START Input for this task

(* ===== verification/Arena.v ===== *)
(** Arena: what the allocator of Malloc promises.  Between two calls the blocks
    cover the arena and the ring of nodes holds the free ones; every call keeps
    that and does what a client expects of it. *)
From S2P Require Import Prelude Malloc.

(** ** Arenas *)

(** No words of the payloads [bs] have changed. *)
Definition keeps (bs : list (Z * Z)) (m m' : words) : Prop :=
  ∀ b n y, (b, n) ∈ bs → b ≤ y < b + n → m' !! y = m !! y.
Definition words_live (m : words) (a n : Z) : Prop := ∀ y, a ≤ y < a + n → (8 | y) → is_Some (m !! y).

(** An arena at [a0] around the block [s] between [ts1] and [ts2]; [ex] are
    the nodes of the free list inside that block. *)
Record geometry (info : cavan_malloc_info) (a0 : Z) (ts1 : list tile) (s : Z) (ts2 : list tile) (ex fl : list Z) : Prop := {
  ge_wf1 : Forall wf_tile ts1;
  ge_wf2 : Forall wf_tile ts2;
  ge_size : 16 ≤ s ∧ (8 | s);
  ge_last : mi_last info = a0 + (span ts1 + (8 + s + span ts2)) - 8;
  ge_small : span ts1 + (8 + s + span ts2) < 2 ^ 32;
  ge_aligned : (8 | a0);
  ge_head : mi_head info + 16 ≤ a0 ∨ a0 + (span ts1 + (8 + s + span ts2)) ≤ mi_head info;
  ge_apart : spaced ex;
  ge_ex : ∀ y, y ∈ ex → a0 + span ts1 + 8 ≤ y ∧ y + 16 ≤ a0 + span ts1 + 8 + s;
  ge_nodes : fl ≡ₚ ex ++ free_nodes a0 ts1 ++ free_nodes (a0 + span ts1 + 8 + s) ts2 }.

Record core (info : cavan_malloc_info) (a0 : Z) (ts1 : list tile) (t : tile) (pf : Z) (ts2 : list tile) (ex fl : list Z) (m : words) : Prop := {
  co_geo :> geometry info a0 ts1 (t_size t) ts2 ex fl;
  co_left : tiles_at m a0 1 ts1;
  co_mid : m !! (a0 + span ts1) = Some (header (field t) (last_field 1 ts1));
  co_right : tiles_at m (a0 + span ts1 + 8 + t_size t) pf ts2;
  co_ring : node_ring m (mi_head info) fl;
  co_live : words_live m a0 (span ts1 + (8 + t_size t + span ts2)) }.

(** The payloads around the block. *)
Definition around (a0 : Z) (ts1 : list tile) (s : Z) (ts2 : list tile) : list (Z * Z) :=
  used_blocks a0 ts1 ++ used_blocks (a0 + span ts1 + 8 + s) ts2.

Lemma keeps_refl bs m : keeps bs m m.
Proof. done. Qed.
Lemma keeps_trans bs m1 m2 m3 : keeps bs m1 m2 → keeps bs m2 m3 → keeps bs m1 m3.
Proof. intros H1 H2 b n y Hb Hy. rewrite (H2 b n y Hb Hy). by apply (H1 b n). Qed.
Lemma spaced_app l1 l2 : spaced l1 → spaced l2 → (∀ x y, x ∈ l1 → y ∈ l2 → x + 16 ≤ y ∨ y + 16 ≤ x) → spaced (l1 ++ l2).
Proof.
  intros [N1 A1] [N2 A2] H. split.
  - apply NoDup_app. split_and!; [done| |done]. intros x H1 H2. specialize (H x x H1 H2). lia.
  - intros x y [Hx|Hx]%elem_of_app [Hy|Hy]%elem_of_app; [by apply A1| | |by apply A2].
    + specialize (H x y Hx Hy). lia.
    + specialize (H y x Hy Hx). lia.
Qed.
Lemma spaced_singleton x : spaced [x].
Proof. split; [apply NoDup_singleton|]. intros y z. rewrite !list_elem_of_singleton. lia. Qed.
Lemma ring_frame m m' head fl : (∀ y, link_word (head :: fl) y → m' !! y = m !! y) → node_ring m head fl → node_ring m' head fl.
Proof.
  intros Hm. unfold node_ring. rewrite app_comm_cons. intros Hr. eapply linked_impl; [exact Hr|]. intros x y Hx Hy [H1 H2].
  split; rewrite Hm; [done|by apply link_word_r|done|]. apply link_word_l. simpl in Hy.
  apply elem_of_app in Hy as [Hy|Hy]; [by apply elem_of_cons; right|]. apply list_elem_of_singleton in Hy. subst y. by apply elem_of_cons; left.
Qed.

Section geometry.
Context {info a0 ts1 s ts2 ex fl} (G : geometry info a0 ts1 s ts2 ex fl).

Lemma ge_spans : 0 ≤ span ts1 ∧ 0 ≤ span ts2.
Proof using G. split; apply span_nonneg; apply G. Qed.

Lemma ge_all_apart : spaced (mi_head info :: fl).
Proof using G.
  destruct ge_spans. pose proof (ge_size _ _ _ _ _ _ _ G) as [? _].
  rewrite (ge_nodes _ _ _ _ _ _ _ G). apply (spaced_app [_]); [apply spaced_singleton|apply spaced_app; [apply G|apply spaced_app|]|].
  - apply free_nodes_apart, G.
  - apply free_nodes_apart, G.
  - intros x y Hx%free_nodes_in Hy%free_nodes_in; [lia|apply G..].
  - intros x y Hx%(ge_ex _ _ _ _ _ _ _ G) [Hy|Hy]%elem_of_app; apply free_nodes_in in Hy; (apply G || lia).
  - intros x y ->%list_elem_of_singleton Hy. pose proof (ge_head _ _ _ _ _ _ _ G).
    apply elem_of_app in Hy as [Hy%(ge_ex _ _ _ _ _ _ _ G)|[Hy|Hy]%elem_of_app]; [lia|apply free_nodes_in in Hy; (apply G || lia)..].
Qed.

(** A word of the list is neither a header nor a word of a payload. *)
Lemma ge_link_word y : link_word (mi_head info :: fl) y →
  y ∉ headers a0 ts1 ∧ y ≠ a0 + span ts1 ∧ y ∉ headers (a0 + span ts1 + 8 + s) ts2 ∧
  ∀ b n, (b, n) ∈ around a0 ts1 s ts2 → y < b ∨ b + n ≤ y.
Proof using G.
  intros (x & Hx & Hxy). destruct ge_spans, G as [W1 W2 [? _] _ _ _ Hh _ Hex Hn]. rewrite Hn in Hx.
  assert (∀ h, h ∈ headers a0 ts1 → h ≠ y) as N1; [|assert (∀ h, h ∈ headers (a0 + span ts1 + 8 + s) ts2 → h ≠ y) as N2;
    [|split_and!; [by intros ?%N1| |by intros ?%N2|]]].
  - intros h Hi. pose proof (headers_in _ W1 _ _ Hi). apply elem_of_cons in Hx as [->|[Hx%Hex|[Hx|Hx]%elem_of_app]%elem_of_app]; [lia|lia| |].
    + pose proof (header_node _ W1 _ _ _ Hi Hx). lia.
    + pose proof (free_nodes_in _ W2 _ _ Hx). lia.
  - intros h Hi. pose proof (headers_in _ W2 _ _ Hi). apply elem_of_cons in Hx as [->|[Hx%Hex|[Hx|Hx]%elem_of_app]%elem_of_app]; [lia|lia| |].
    + pose proof (free_nodes_in _ W1 _ _ Hx). lia.
    + pose proof (header_node _ W2 _ _ _ Hi Hx). lia.
  - apply elem_of_cons in Hx as [->|[Hx%Hex|[Hx%(free_nodes_in _ W1)|Hx%(free_nodes_in _ W2)]%elem_of_app]%elem_of_app]; lia.
  - intros b n [Hb|Hb]%elem_of_app.
    + pose proof (used_blocks_in _ W1 _ _ _ Hb). apply elem_of_cons in Hx as [->|[Hx%Hex|[Hx|Hx]%elem_of_app]%elem_of_app]; [lia|lia| |].
      * pose proof (node_block _ W1 _ _ _ _ Hx Hb). lia.
      * pose proof (free_nodes_in _ W2 _ _ Hx). lia.
    + pose proof (used_blocks_in _ W2 _ _ _ Hb). apply elem_of_cons in Hx as [->|[Hx%Hex|[Hx|Hx]%elem_of_app]%elem_of_app]; [lia|lia| |].
      * pose proof (free_nodes_in _ W1 _ _ Hx). lia.
      * pose proof (node_block _ W2 _ _ _ _ Hx Hb). lia.
Qed.
End geometry.

Section core.
Context {info : cavan_malloc_info} {a0 : Z}.
Implicit Types (m : words) (ts : list tile) (t : tile) (fl ex : list Z).
Local Abbreviation mid ts1 := (a0 + span ts1).

Lemma half_field t n : wf_tile t → t_size t + 8 ≤ n → n < 2 ^ 32 → half (field t).
Proof. unfold half, field, wf_tile. destruct (t_used t); simpl; lia. Qed.
Lemma core_half ts1 t pf ts2 ex fl m : core info a0 ts1 t pf ts2 ex fl m → half (field t).
Proof.
  intros C. destruct (ge_spans C). eapply half_field; [apply (ge_size _ _ _ _ _ _ _ C)| |apply (ge_small _ _ _ _ _ _ _ C)]. lia.
Qed.
Lemma insert_live m a n x v : words_live m a n → words_live (<[x := v]> m) a n.
Proof. intros HL y Hy H8. rewrite lookup_insert. case_decide; [done|]. by apply HL. Qed.

(** Writing the header of the block in the middle. *)
Lemma core_write ts1 t t' pf ts2 ex fl m : t_size t' = t_size t → core info a0 ts1 t pf ts2 ex fl m →
  let m' := <[mid ts1 := header (field t') (last_field 1 ts1)]> m in
  core info a0 ts1 t' pf ts2 ex fl m' ∧ keeps (around a0 ts1 (t_size t) ts2) m m'.
Proof.
  intros Hs C m'. pose proof (ge_spans C). pose proof (ge_size _ _ _ _ _ _ _ C) as [? _].
  pose proof (ge_wf1 _ _ _ _ _ _ _ C) as W1. pose proof (ge_wf2 _ _ _ _ _ _ _ C) as W2.
  assert (∀ y, y ≠ mid ts1 → m' !! y = m !! y) as Hm by (intros y Hy; apply lookup_insert_ne; lia).
  split; [split; rewrite ?Hs; try apply C|].
  - eapply tiles_at_frame; [|apply C]. intros h Hh%(headers_in _ W1). apply Hm. lia.
  - apply lookup_insert_eq.
  - eapply tiles_at_frame; [|apply C]. intros h Hh%(headers_in _ W2). apply Hm. lia.
  - eapply ring_frame; [|apply C]. intros y Hy. apply Hm. by apply (ge_link_word C).
  - apply insert_live, C.
  - intros b n y [Hb|Hb]%elem_of_app Hy; [apply used_blocks_in in Hb|apply used_blocks_in in Hb]; (apply C || apply Hm; lia).
Qed.
Lemma started_inv c : cc_size c = size → 0 < cc_size c < 2 ^ 64 → zlen (cc_mem c) = cc_size c → pipe_inv (started n c).
Proof using Hn.
  intros Hsz Hs Hm. unfold started. split; simpl; try done.
  - exists []. split; [by apply contents_open|]. destruct (Z.ltb_spec 0 n); simpl; split_and!; done.
  - pose proof (zlen_nonneg data). lia.
  - destruct (Z.ltb_spec 0 n); [done|]. left. unfold zlen. simpl. lia.
  - destruct (Z.ltb_spec 0 n); unfold zlen; simpl; lia.
Qed.

Lemma step_inv e p p' : step e p p' → pipe_inv p → pipe_inv p'.
Proof using Hn Hres.
  intros Hst [(q & C & Hq & Hw & Hr) Hsize Hput Hasl Hret Hgot Hle Hcl].
  destruct Hst as [c i r a b o c' s E|c w got a b o c' s E|c w r b|c w r|c i r a b|c w got a b|c w got a b Ht|c w r Ho]; simpl in *.
  - destruct (cavan_cache_write_ok c q data i C Hput) as (o' & c2 & j & E' & Hs & Hc & Hj & C' & Ho). rewrite E in E'. injection E' as -> -> ->.
    assert (put_by (write_ends o') = j) as Hpj by (destruct o'; simpl; apply Ho). split; simpl; rewrite ?Hpj, ?Hc, ?Hs; try (done || lia).
    + exists (q ++ slice data i (j - i)). split; [done|]. split; [|split].
      * rewrite <-(take_slice data i j), app_assoc by lia. f_equal. rewrite <-Hq. by destruct (i <? j); rewrite ?signal_reader_got.
      * intros k Hk. destruct o' as [k'|k']; [done|]. right. destruct Ho as (_ & ? & ? & Ho). split; [done|]. rewrite zlen_app, zlen_slice by lia. done.
      * intros g. destruct (Z.ltb_spec i j); [by destruct r|]. replace (j - i) with 0 by lia. rewrite slice_0, app_nil_r. apply Hr.
    + intros k Hk. destruct o'; [done|]. simpl in Hk. injection Hk as ->. lia.
    + intros k Hk. destruct o'; [|done]. simpl in Hk. injection Hk as ->. destruct Ho as [-> Ho]. exact Ho.
    + destruct (i <? j); [by destruct r|done].
    + destruct (i <? j); by rewrite ?signal_reader_got.
  - destruct (cavan_cache_read_ok C (n - zlen got) reserved) as (o' & c2 & s' & E' & Hs & Hc & Ho); [lia|done|]. rewrite E in E'. injection E' as -> -> ->.
    assert (put_by (if s' then signal_writer w else w) = put_by w) as Hpw by (destruct s'; [apply signal_writer_put|done]).
    destruct o' as [bs|bs].
    + destruct Ho as (q' & -> & C' & Hbs & Ho).
      assert (got_by (cavan_cache_fill n got (Returns bs)) = got ++ bs) as Hg.
      { unfold cavan_cache_fill. destruct (Z.eqb_spec (zlen bs) 0) as [E0|E0]; [|by zcase]. destruct bs; [by rewrite app_nil_r|]. unfold zlen in E0. simpl in E0. lia. }
      split; cbn [p_cache p_writer p_reader to_rd to_wr]; rewrite ?Hpw, ?Hg, ?Hc, ?Hs; try (done || lia).
      * exists q'. split; [done|]. split; [by rewrite <-app_assoc|]. split.
        -- intros k. destruct Ho as [(-> & _ & Hb)|(-> & -> & _ & _)]; [by destruct w|]. apply Hw.
        -- intros g. simpl. destruct (Z.eqb_spec (zlen bs) 0); [done|]. by zcase.
      * intros k Hk. apply Hasl. destruct s'; [by destruct w|done].
      * intros k Hk. apply Hret. destruct s'; [by destruct w|done].
      * simpl. destruct (Z.eqb_spec (zlen bs) 0) as [E0|E0]; [right; destruct Ho as [(_ & _ & ?)|(_ & _ & _ & ?)]; [lia|done]|].
        destruct (Z.ltb_spec (zlen got + zlen bs) n); [rewrite zlen_app; lia|]. left. rewrite zlen_app. lia.
      * rewrite zlen_app. lia.
    + destruct Ho as (-> & -> & Hlow & Hopen). split; simpl; try (done || lia). exists q. split_and!; try done. intros g _. by right.
  - split; simpl; rewrite ?signal_reader_got; try done.
    + exists q. split_and!; try done. intros g Hg. by destruct r.
    + by destruct r.
    + intros Hx. destruct (Hcl Hx). done.
  - split; simpl; rewrite ?signal_writer_put; try done.
    + exists q. split_and!; try done. intros k Hk. by destruct w.
    + intros k Hk. by destruct w.
    + intros k Hk. apply Hret. by destruct w.
  - split; simpl; try done. exists q. done.
  - split; simpl; try done. exists q. done.
  - split; simpl; try done. exists q. done.
  - split; simpl; try done; [|by right|destruct r; naive_solver]. exists q. split; [by destruct C; split|]. split_and!; try done; by left.
Qed.
(** *** Scans *)

Lemma skip_while_fuel f l c s (Q : Z → mem → Prop) : ∀ n p,
  chars s p (l ++ [c]) → Forall (λ b, f b = true) l → f c = false → (length l < n)%nat → Q (p + zlen l) s →
  wpp (ploop n (λ text, c ← rd text; mret (if f c then inl (text + 1) else inr text)) p) s Q.
Proof.
  induction l as [|b l IH]; intros [|n] p Hs Hl Hc Hn HQ; try (simpl in Hn; lia); apply ploop_step.
  - apply chars_single in Hs. rd_char Hs. rewrite Hc. apply wpp_ret. by rewrite Z.add_0_r in HQ.
  - apply chars_cons in Hs as [H0 Hs]. apply Forall_cons in Hl as [Hb Hl]. rd_char H0. rewrite Hb. apply wpp_ret.
    apply IH; [done..|simpl in Hn; lia|]. rewrite zlen_cons in HQ. replace (p + 1 + zlen l) with (p + (zlen l + 1)) by lia. done.
Qed.
Lemma skip_while_ok f p l c s (Q : Z → mem → Prop) :
  chars s p (l ++ [c]) → Forall (λ b, f b = true) l → f c = false → Q (p + zlen l) s → wpp (skip_while f p) s Q.
Proof.
  intros Hs Hl Hc HQ. apply (skip_while_fuel f l c); [done..| |done].
  apply chars_live, live_size_nat in Hs; [|apply zlen_nonneg]. rewrite zlen_app in Hs. change (zlen [c]) with 1 in Hs.
  unfold text_fuel, zlen in *. lia.
Qed.
Lemma is_char_not_zero l : Forall is_char l → Forall (λ c, negb (c =? 0) = true) l.
Proof. intros H. eapply Forall_impl; [exact H|]. intros c Hc. cbv beta. unfold is_char in Hc. zify. lia. Qed.
Lemma text_tail_ok p l s (Q : Z → mem → Prop) : cstring s p l → Q (p + zlen l) s → wpp (text_tail p) s Q.
Proof. intros [Hs Hl] HQ. by apply (skip_while_ok _ p l 0 s Q Hs (is_char_not_zero l Hl)). Qed.
Lemma text_len_ok p l s (Q : Z → mem → Prop) : cstring s p l → Q (zlen l) s → wpp (text_len p) s Q.
Proof. intros Hs HQ. apply wpp_bind. eapply text_tail_ok; [exact Hs|]. apply wpp_ret. by replace (p + zlen l - p) with (zlen l) by lia. Qed.

(** *** Copies *)

Lemma text_copy_fuel l : ∀ n dest src s (Q : Z → mem → Prop),
  cstring s src l → live s dest (zlen l + 1) → disjoint_from dest (zlen l + 1) src (zlen l + 1) → (length l < n)%nat →
  Q (dest + zlen l) (written s dest (l ++ [0])) →
  wpp (ploop n (λ '(dest, src), c ← rd src; wr dest c;;
    mret (if c =? 0 then inr dest else inl (dest + 1, src + 1))) (dest, src)) s Q.
Proof.
  induction l as [|b l IH]; intros [|n] dest src s Q Hs Hd Ha Hn HQ; try (simpl in Hn; lia); apply ploop_step.
  - apply cstring_nil in Hs. rd_char Hs. apply wpp_bind, wpp_wr; [apply Hd; change (zlen []) with 0; lia|].
    apply wpp_ret. cbv beta iota. by rewrite Z.add_0_r in HQ.
  - apply cstring_cons in Hs as (H0 & Hb & Hs). rewrite zlen_cons in *. rd_char H0.
    pose proof (zlen_nonneg l). apply wpp_bind, wpp_wr; [apply Hd; lia|].
    apply wpp_ret. cbv beta iota. unfold is_char in Hb. rewrite (proj2 (Z.eqb_neq b 0)) by lia.
    assert (u8 b = b) as Eb by (apply wrap_small; lia). rewrite Eb.
    apply IH; [|intros a Hr; rewrite lookup_insert; case_decide; [by eexists|apply Hd; lia]| |simpl in Hn; lia|].
    + eapply cstring_ext; [|exact Hs]. intros a Hr. apply lookup_insert_ne. unfold disjoint_from in Ha. lia.
    + unfold disjoint_from in *. lia.
    + replace (dest + 1 + zlen l) with (dest + (zlen l + 1)) by lia. exact HQ.
Qed.
Lemma text_copy_ok dest src l s (Q : Z → mem → Prop) :
  cstring s src l → live s dest (zlen l + 1) → disjoint_from dest (zlen l + 1) src (zlen l + 1) →
  Q (dest + zlen l) (written s dest (l ++ [0])) → wpp (text_copy dest src) s Q.
Proof. intros Hs Hd Ha HQ. apply (text_copy_fuel l); [done..| |done]. apply cstring_size in Hs. unfold text_fuel. lia. Qed.

Lemma append_chars_fuel l : ∀ n dest src s (Q : Z → mem → Prop),
  cstring s src l → live s dest (zlen l) → disjoint_from dest (zlen l) src (zlen l + 1) → (length l < n)%nat →
  Q (dest + zlen l) (written s dest l) →
  wpp (ploop n (λ '(dest, p), c ← rd p;
    if c =? 0 then mret (inr dest) else wr dest c;; mret (inl (dest + 1, p + 1))) (dest, src)) s Q.
Proof.
  induction l as [|b l IH]; intros [|n] dest src s Q Hs Hd Ha Hn HQ; try (simpl in Hn; lia); apply ploop_step.
  - apply cstring_nil in Hs. rd_char Hs. apply wpp_ret. by rewrite Z.add_0_r in HQ.
  - apply cstring_cons in Hs as (H0 & Hb & Hs). rewrite zlen_cons in *. rd_char H0.
    pose proof (zlen_nonneg l). unfold is_char in Hb. rewrite (proj2 (Z.eqb_neq b 0)) by lia.
    apply wpp_bind, wpp_wr; [apply Hd; lia|]. apply wpp_ret. cbv beta iota.
    assert (u8 b = b) as Eb by (apply wrap_small; lia). rewrite Eb.
    apply IH; [|intros a Hr; rewrite lookup_insert; case_decide; [by eexists|apply Hd; lia]| |simpl in Hn; lia|].
    + eapply cstring_ext; [|exact Hs]. intros a Hr. apply lookup_insert_ne. unfold disjoint_from in Ha. lia.
    + unfold disjoint_from in *. lia.
    + replace (dest + 1 + zlen l) with (dest + (zlen l + 1)) by lia. exact HQ.
Qed.
Lemma append_chars_ok dest src l s (Q : Z → mem → Prop) :
  cstring s src l → live s dest (zlen l) → disjoint_from dest (zlen l) src (zlen l + 1) →
  Q (dest + zlen l) (written s dest l) → wpp (append_chars dest src) s Q.
Proof. intros Hs Hd Ha HQ. apply (append_chars_fuel l); [done..| |done]. apply cstring_size in Hs. unfold text_fuel. lia. Qed.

END Input for this task

Activity ▸ Each line from the top of the records through the one with "ge_ex : ∀ y, y" should be returned exactly. Leave out everything else.

Task response ▸
(* ===== verification/Arena.v ===== *)
(** Arena: what the allocator of Malloc promises.  Between two calls the blocks
    cover the arena and the ring of nodes holds the free ones; every call keeps
    that and does what a client expects of it. *)
From S2P Require Import Prelude Malloc.

(** ** Arenas *)

(** No words of the payloads [bs] have changed. *)
Definition keeps (bs : list (Z * Z)) (m m' : words) : Prop :=
  ∀ b n y, (b, n) ∈ bs → b ≤ y < b + n → m' !! y = m !! y.
Definition words_live (m : words) (a n : Z) : Prop := ∀ y, a ≤ y < a + n → (8 | y) → is_Some (m !! y).

(** An arena at [a0] around the block [s] between [ts1] and [ts2]; [ex] are
    the nodes of the free list inside that block. *)
Record geometry (info : cavan_malloc_info) (a0 : Z) (ts1 : list tile) (s : Z) (ts2 : list tile) (ex fl : list Z) : Prop := {
  ge_wf1 : Forall wf_tile ts1;
  ge_wf2 : Forall wf_tile ts2;
  ge_size : 16 ≤ s ∧ (8 | s);
  ge_last : mi_last info = a0 + (span ts1 + (8 + s + span ts2)) - 8;
  ge_small : span ts1 + (8 + s + span ts2) < 2 ^ 32;
  ge_aligned : (8 | a0);
  ge_head : mi_head info + 16 ≤ a0 ∨ a0 + (span ts1 + (8 + s + span ts2)) ≤ mi_head info;
  ge_apart : spaced ex;
  ge_ex : ∀ y, y ∈ ex → a0 + span ts1 + 8 ≤ y ∧ y + 16 ≤ a0 + span ts1 + 8 + s;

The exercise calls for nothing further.